Exercise goal: Should a line in the entries below contain "ParseArgs", return that line.

---- Exercise input

(** C4.  Internal options are parsed leniently whatever the caller's
    strictness flag: when no argument value is missing the parse succeeds
    with every argument kept, unknown ones included, an error can only be a
    missing-value one, and [ParseOptions] goes on to fill the options.  For
    the API options, under either grammar and with no value missing, an
    argument outside the allowed categories (one the table parsed as
    unknown or as an input) makes the parse fail with an option error
    carrying that argument's text when the flag is on, and is let through
    when the flag is off. *)
Theorem strictness_applies_to_api_options_only :
  (forall InternalOptions w,
      let Parsed := opt.ParseArgs getInternalOptTable
                      (TokenizeGNUCommandLine InternalOptions)
                      (N.lor VCInternalOption IGCInternalOption) in
      (opt.MissingArgCount Parsed = 0 ->
       parseInternalOptions InternalOptions w = (Ret (Value (opt.InputArgs Parsed)), w))
      /\ (forall e w',
             parseInternalOptions InternalOptions w = (Ret (Failure e), w') ->
             opt.MissingArgCount Parsed <> 0))
  /\ (forall ApiOptions InternalOptions IsStrictMode w ApiArgs w1,
         let Parsed := opt.ParseArgs getInternalOptTable
                         (TokenizeGNUCommandLine InternalOptions)
                         (N.lor VCInternalOption IGCInternalOption) in
         parseApiOptions ApiOptions IsStrictMode w = (Ret (Value ApiArgs), w1) ->
         opt.MissingArgCount Parsed = 0 ->
         ParseOptions ApiOptions InternalOptions IsStrictMode w
         = fillOptions (filterApiOptions ApiArgs)
                       (filterUsedOptions (opt.InputArgs Parsed) VCInternalOption) w1)
  /\ (forall ApiOptions IsStrictMode w FlagsToInclude A,
         let Argv := TokenizeGNUCommandLine ApiOptions in
         let VCCodeGenOptName := opt.getPrefixedName getApiOptTable api.OPT_vc_codegen in
         let IgcmcOptName := opt.getPrefixedName getApiOptTable api.OPT_igcmc in
         let Parsed := opt.ParseArgs getApiOptTable Argv FlagsToInclude in
         (In VCCodeGenOptName Argv /\ FlagsToInclude = N.lor VCApiOption IGCApiOption
          \/ ~ In VCCodeGenOptName Argv /\ In IgcmcOptName Argv
             /\ FlagsToInclude = N.lor IgcmcApiOption IGCApiOption) ->
         opt.MissingArgCount Parsed = 0 ->
         opt.getLastArg [api.OPT_UNKNOWN; api.OPT_INPUT] (opt.InputArgs Parsed) = Some A ->
         exists IsInternal w',
           parseApiOptions ApiOptions IsStrictMode w
           = (Ret (if IsStrictMode
                   then Failure (OptionError (opt.getAsString A) IsInternal)
                   else Value (opt.InputArgs Parsed)), w')).
Proof.
  split; [|split].
  - intros InternalOptions w Parsed. split.
    + intros H0. unfold parseInternalOptions.
      now rewrite (parseOptions_no_missing _ _ _ _ _ w H0).
    + intros e w' H. unfold parseInternalOptions in H.
      exact (parseOptions_lenient_error _ _ _ _ _ H).
  - intros ApiOptions InternalOptions IsStrictMode w ApiArgs w1 Parsed HA H0.
    unfold ParseOptions, bind_expected.
    rewrite (bind_step _ _ _ HA).
    unfold parseInternalOptions.
    now rewrite (bind_step _ _ _ (parseOptions_no_missing _ _ _ _ _ w1 H0)).
  - intros ApiOptions IsStrictMode w FlagsToInclude A Argv VCName IgcmcName Parsed
           HG H0 HL.
    pose proof (parseApiOptions_current ApiOptions IsStrictMode) as Hcur.
    pose proof (parseApiOptions_deprecated ApiOptions IsStrictMode) as Hdep.
    destruct HG as [[Hin ->]|(Hnin & Hin & ->)].
    + rewrite (Hcur Hin). fold Argv.
      rewrite (parseOptions_no_missing _ _ _ _ _ w H0). fold Argv Parsed.
      rewrite HL.
      exists (negb (N.land (N.lor VCApiOption IGCApiOption) VCInternalOption =? 0)%N).
      destruct IsStrictMode; eexists; reflexivity.
    + rewrite (Hdep Hnin Hin). fold Argv. unfold bind, emit.
      match goal with |- context [parseOptions _ _ _ _ _ ?w1] =>
        rewrite (parseOptions_no_missing _ _ _ _ _ w1 H0) end.
      fold Argv Parsed. rewrite HL.
      exists (negb (N.land (N.lor IgcmcApiOption IGCApiOption) VCInternalOption =? 0)%N).
      destruct IsStrictMode; eexists; reflexivity.
Qed.

Lemma getLastArgValue_returns {ID : Type} (Id : ID) (Args : opt.ArgList ID) w :
  has_value (opt.getLastArg [Id] Args) ->
  exists V, opt.getLastArgValue Id Args w = (Ret V, w).
Proof.
  unfold opt.getLastArgValue, has_value, opt.getValue.
  destruct (opt.getLastArg [Id] Args) as [A|]; [|now eexists].
  destruct (opt.getValues A); [congruence | now eexists].
Qed.

(** C6.  When the last binary-format argument of the internal list carries
    a value other than cm, ocl and ze (compared exactly, case included),
    [fillInternalOptions] returns the option error that carries that
    argument's text and is marked internal; [fillOptions] returns the same
    error once the API options have been filled. *)
Theorem fillInternalOptions_bad_binary_format InternalOptions Opts w A Val Rest :
  has_value (opt.getLastArg [internal.OPT_stats_file] InternalOptions) ->
  opt.getLastArg [internal.OPT_binary_format] InternalOptions = Some A ->
  opt.getValues A = Val :: Rest ->
  Val <> "cm" -> Val <> "ocl" -> Val <> "ze" ->
  fillInternalOptions InternalOptions Opts w
  = (Ret (Failure (OptionError (opt.getAsString A) true)), w)
  /\ (forall ApiOptions w0 Opts1,
         fillApiOptions ApiOptions DefaultCompileOptions w0 = (Ret (Value Opts1), w) ->
         fillOptions ApiOptions InternalOptions w0
         = (Ret (Failure (OptionError (opt.getAsString A) true)), w)).
Proof.
  intros HS HL HV Hcm Hocl Hze.
  assert (Hfill : forall Opts0,
             fillInternalOptions InternalOptions Opts0 w
             = (Ret (Failure (OptionError (opt.getAsString A) true)), w)).
  { intros Opts0. unfold fillInternalOptions.
    destruct (getLastArgValue_returns internal.OPT_stats_file InternalOptions w HS)
      as (File & HF).
    rewrite (bind_step _ _ _ HF). rewrite HL.
    unfold bind_expected, opt.getValue. rewrite HV.
    apply String.eqb_neq in Hcm, Hocl, Hze.
    unfold bind at 1 2. simpl. rewrite Hcm, Hocl, Hze. reflexivity. }
  split; [apply Hfill|].
  intros ApiOptions w0 Opts1 HA. unfold fillOptions, bind_expected.
  rewrite (bind_step _ _ _ HA). rewrite (bind_step _ _ _ (Hfill Opts1)). reflexivity.
Qed.

End OptionResolverFacts.

(** * Further properties *)

(** ** Input Loader: what comes back *)

Section InputLoaderResults.

Context {Reader : IRReader}.

Lemma getModuleFromLLVMBinary_value Input w P w' :
  getModuleFromLLVMBinary Input w = (Ret (Value P), w') ->
  w' = w /\ exists M, P = Some M /\ verifyModule M = false.
Proof.
  unfold getModuleFromLLVMBinary.
  destruct (parseBitcodeFile Input) as [Message|[M|]]; simpl; unfold bind; simpl;
    try discriminate.
  destruct (verifyModule M) eqn:HV; intros H; inversion H; subst.
  split; [reflexivity | now exists M].
Qed.

Lemma getModuleFromLLVMBinary_failure Input w e w' :
  getModuleFromLLVMBinary Input w = (Ret (Failure e), w') ->
  w' = w
  /\ (e = InvalidModuleError
      \/ exists Message, parseBitcodeFile Input = inl Message /\ e = BadBitcodeError Message).
Proof.
  unfold getModuleFromLLVMBinary.
  destruct (parseBitcodeFile Input) as [Message|[M|]]; simpl; unfold bind; simpl;
    try discriminate.
  - intros H; inversion H; subst. split; [reflexivity|]. right. now exists Message.
  - destruct (verifyModule M); intros H; inversion H; subst.
    split; [reflexivity | now left].
Qed.

Lemma getModuleFromLLVMText_returns Input w r w' :
  getModuleFromLLVMText Input w = (Ret r, w') ->
  w' = w
  /\ exists M Err, parseIR Input = (Value (Some M), Err)
                   /\ r = if verifyModule M then Failure InvalidModuleError
                          else Value (Some M).
Proof.
  unfold getModuleFromLLVMText.
  destruct (parseIR Input) as [[[M|]|e] Err]; simpl; unfold bind; simpl;
    try discriminate.
  destruct (verifyModule M) eqn:HV; intros H; inversion H; subst;
    (split; [reflexivity|]); exists M, Err; rewrite HV; now split.
Qed.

--------

The answer:
      let Parsed := opt.ParseArgs getInternalOptTable
         let Parsed := opt.ParseArgs getInternalOptTable
         let Parsed := opt.ParseArgs getApiOptTable Argv FlagsToInclude in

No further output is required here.